** Opening MATERIALS PROVIDED block **

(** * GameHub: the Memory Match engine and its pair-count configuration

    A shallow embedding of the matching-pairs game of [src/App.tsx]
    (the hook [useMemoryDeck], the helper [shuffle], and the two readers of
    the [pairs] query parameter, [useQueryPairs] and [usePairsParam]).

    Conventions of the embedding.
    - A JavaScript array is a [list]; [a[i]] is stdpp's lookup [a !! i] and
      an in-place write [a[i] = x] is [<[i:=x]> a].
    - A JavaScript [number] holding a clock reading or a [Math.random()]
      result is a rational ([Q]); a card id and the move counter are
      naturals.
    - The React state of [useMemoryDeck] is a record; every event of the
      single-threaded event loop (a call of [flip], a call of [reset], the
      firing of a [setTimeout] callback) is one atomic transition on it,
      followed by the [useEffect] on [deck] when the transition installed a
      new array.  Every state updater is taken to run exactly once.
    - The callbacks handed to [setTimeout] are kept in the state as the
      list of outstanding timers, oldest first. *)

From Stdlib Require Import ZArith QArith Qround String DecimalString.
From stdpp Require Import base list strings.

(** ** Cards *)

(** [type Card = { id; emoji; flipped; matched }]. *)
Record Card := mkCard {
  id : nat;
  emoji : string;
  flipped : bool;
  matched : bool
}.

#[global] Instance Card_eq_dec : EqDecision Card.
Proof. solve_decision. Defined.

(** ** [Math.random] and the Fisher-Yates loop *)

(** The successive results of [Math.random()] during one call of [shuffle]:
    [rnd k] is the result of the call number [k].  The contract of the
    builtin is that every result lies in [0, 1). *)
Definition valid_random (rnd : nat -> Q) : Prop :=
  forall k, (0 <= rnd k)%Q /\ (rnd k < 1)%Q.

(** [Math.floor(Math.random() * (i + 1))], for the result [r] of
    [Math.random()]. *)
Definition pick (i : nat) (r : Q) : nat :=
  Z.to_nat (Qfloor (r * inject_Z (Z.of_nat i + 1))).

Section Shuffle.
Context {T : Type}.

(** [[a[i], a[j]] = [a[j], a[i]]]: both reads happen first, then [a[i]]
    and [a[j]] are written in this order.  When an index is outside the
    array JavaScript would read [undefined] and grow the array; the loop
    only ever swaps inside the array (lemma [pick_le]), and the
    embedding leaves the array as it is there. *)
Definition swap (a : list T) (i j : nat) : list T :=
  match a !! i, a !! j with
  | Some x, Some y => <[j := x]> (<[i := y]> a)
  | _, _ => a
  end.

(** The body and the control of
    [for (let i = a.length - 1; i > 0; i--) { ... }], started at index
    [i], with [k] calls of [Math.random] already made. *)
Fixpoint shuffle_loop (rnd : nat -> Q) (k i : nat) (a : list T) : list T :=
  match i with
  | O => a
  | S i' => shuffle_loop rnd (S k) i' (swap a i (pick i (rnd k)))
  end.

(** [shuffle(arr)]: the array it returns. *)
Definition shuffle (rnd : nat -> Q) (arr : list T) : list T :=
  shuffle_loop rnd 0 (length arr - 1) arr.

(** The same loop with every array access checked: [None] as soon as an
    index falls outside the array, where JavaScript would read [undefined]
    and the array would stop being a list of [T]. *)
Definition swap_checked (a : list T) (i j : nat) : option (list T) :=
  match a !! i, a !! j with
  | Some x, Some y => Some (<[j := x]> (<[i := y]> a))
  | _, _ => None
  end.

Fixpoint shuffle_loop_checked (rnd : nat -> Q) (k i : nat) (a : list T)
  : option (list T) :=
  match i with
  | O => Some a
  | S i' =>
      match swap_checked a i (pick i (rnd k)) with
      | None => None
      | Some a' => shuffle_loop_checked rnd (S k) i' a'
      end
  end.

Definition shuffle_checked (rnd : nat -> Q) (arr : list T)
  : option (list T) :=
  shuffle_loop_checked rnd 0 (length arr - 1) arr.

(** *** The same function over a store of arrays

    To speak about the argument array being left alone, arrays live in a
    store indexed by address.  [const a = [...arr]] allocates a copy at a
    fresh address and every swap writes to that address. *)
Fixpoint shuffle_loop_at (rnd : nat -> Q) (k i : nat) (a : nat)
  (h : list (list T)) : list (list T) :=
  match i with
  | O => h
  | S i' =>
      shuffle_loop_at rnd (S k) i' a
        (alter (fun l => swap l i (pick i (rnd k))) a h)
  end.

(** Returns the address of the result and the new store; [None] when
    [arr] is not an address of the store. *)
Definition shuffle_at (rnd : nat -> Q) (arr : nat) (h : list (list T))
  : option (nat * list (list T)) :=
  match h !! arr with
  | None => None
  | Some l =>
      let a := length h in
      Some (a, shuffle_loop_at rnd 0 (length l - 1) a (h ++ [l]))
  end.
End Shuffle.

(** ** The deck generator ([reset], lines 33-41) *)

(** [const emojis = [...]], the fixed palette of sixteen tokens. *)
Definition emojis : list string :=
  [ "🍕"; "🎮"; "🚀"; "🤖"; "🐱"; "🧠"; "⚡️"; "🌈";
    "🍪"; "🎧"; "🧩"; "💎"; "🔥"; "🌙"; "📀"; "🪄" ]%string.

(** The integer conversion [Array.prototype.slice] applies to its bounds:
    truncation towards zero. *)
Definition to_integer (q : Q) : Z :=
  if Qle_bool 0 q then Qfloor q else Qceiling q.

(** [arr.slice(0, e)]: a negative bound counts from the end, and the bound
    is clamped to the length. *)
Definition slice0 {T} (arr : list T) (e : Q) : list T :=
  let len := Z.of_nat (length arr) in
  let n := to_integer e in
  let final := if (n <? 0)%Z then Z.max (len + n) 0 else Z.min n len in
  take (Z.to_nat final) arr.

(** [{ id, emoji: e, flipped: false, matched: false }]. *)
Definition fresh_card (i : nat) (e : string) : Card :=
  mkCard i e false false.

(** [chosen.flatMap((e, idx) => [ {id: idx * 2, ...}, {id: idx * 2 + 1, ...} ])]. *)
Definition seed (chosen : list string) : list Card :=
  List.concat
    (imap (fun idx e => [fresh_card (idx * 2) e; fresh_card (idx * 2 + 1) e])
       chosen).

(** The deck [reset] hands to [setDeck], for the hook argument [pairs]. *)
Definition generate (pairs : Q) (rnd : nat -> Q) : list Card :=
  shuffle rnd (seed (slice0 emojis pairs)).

** Closing MATERIALS PROVIDED block **

(PROBLEM STATEMENT): Please copy out each line in the entries that mentions the string "being".

(OUTPUT FOR THIS EXERCISE):
    and the array would stop being a list of [T]. *)
    To speak about the argument array being left alone, arrays live in a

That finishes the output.